*WHAT TO DO*
Copy out every line of the records where the string "same" occurs.

*EXERCISE DATA*
☆ ☆ ☆ ☆

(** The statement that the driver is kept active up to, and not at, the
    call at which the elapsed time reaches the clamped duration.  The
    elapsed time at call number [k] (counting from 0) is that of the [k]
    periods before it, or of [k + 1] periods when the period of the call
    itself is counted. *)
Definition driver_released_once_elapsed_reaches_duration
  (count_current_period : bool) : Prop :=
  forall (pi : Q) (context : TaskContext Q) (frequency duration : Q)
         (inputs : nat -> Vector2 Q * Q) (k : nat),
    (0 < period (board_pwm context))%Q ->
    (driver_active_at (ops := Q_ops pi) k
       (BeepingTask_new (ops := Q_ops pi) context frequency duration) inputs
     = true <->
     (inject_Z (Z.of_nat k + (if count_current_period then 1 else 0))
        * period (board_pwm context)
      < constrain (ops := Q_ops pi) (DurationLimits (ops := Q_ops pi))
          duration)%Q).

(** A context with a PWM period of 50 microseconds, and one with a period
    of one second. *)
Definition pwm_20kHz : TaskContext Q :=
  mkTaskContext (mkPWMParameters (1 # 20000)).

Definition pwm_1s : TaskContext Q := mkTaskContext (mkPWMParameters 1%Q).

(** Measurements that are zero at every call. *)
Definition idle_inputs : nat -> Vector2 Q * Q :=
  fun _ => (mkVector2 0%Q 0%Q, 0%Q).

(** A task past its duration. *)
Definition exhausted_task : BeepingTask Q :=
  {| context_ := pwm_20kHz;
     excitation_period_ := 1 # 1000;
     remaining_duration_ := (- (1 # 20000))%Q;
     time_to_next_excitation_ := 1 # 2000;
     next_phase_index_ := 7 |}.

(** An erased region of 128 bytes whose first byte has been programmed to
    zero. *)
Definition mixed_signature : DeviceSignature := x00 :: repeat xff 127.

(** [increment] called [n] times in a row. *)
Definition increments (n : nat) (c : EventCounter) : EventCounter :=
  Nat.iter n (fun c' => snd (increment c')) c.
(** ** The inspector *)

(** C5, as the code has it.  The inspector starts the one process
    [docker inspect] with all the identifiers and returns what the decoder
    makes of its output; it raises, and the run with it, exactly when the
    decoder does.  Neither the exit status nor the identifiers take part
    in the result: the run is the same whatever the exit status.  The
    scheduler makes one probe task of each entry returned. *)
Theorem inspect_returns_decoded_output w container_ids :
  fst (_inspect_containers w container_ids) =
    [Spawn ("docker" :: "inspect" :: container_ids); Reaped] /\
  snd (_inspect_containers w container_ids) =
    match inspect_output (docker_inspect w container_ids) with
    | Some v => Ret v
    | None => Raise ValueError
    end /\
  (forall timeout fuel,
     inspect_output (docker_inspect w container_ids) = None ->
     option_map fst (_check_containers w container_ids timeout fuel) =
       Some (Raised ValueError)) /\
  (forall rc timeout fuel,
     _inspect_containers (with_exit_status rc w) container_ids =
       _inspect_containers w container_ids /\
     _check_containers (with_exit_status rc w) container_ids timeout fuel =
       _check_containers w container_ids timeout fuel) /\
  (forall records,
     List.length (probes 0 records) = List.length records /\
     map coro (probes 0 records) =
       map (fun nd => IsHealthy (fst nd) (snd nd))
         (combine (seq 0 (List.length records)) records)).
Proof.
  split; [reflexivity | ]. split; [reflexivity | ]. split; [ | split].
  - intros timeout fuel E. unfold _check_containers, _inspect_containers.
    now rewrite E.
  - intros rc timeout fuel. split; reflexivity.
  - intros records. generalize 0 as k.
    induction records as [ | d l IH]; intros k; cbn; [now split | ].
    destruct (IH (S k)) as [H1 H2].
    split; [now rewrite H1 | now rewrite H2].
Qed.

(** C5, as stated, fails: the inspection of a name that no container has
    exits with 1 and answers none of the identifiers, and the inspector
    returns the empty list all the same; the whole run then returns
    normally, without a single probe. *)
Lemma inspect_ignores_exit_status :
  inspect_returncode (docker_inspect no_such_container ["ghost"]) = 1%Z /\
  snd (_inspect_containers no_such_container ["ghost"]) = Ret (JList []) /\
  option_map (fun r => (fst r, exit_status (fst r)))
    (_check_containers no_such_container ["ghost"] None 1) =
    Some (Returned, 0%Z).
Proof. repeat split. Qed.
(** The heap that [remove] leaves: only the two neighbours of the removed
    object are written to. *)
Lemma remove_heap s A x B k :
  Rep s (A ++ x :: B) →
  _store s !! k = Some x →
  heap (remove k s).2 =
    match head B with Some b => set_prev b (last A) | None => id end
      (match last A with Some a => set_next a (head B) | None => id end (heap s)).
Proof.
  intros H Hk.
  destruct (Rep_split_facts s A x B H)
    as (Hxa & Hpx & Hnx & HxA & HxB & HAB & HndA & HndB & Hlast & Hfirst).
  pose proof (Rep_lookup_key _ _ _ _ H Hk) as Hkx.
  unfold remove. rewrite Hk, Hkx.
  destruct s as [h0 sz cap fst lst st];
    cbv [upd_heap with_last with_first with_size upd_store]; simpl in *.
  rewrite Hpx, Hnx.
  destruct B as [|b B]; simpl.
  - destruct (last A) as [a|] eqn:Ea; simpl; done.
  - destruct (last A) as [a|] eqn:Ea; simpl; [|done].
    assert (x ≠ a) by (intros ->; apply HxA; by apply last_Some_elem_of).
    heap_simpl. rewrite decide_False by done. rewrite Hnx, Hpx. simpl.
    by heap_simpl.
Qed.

☆ ☆ ☆ ☆

*EXERCISE RESULT*
    in the result: the run is the same whatever the exit status.  The
    returns the empty list all the same; the whole run then returns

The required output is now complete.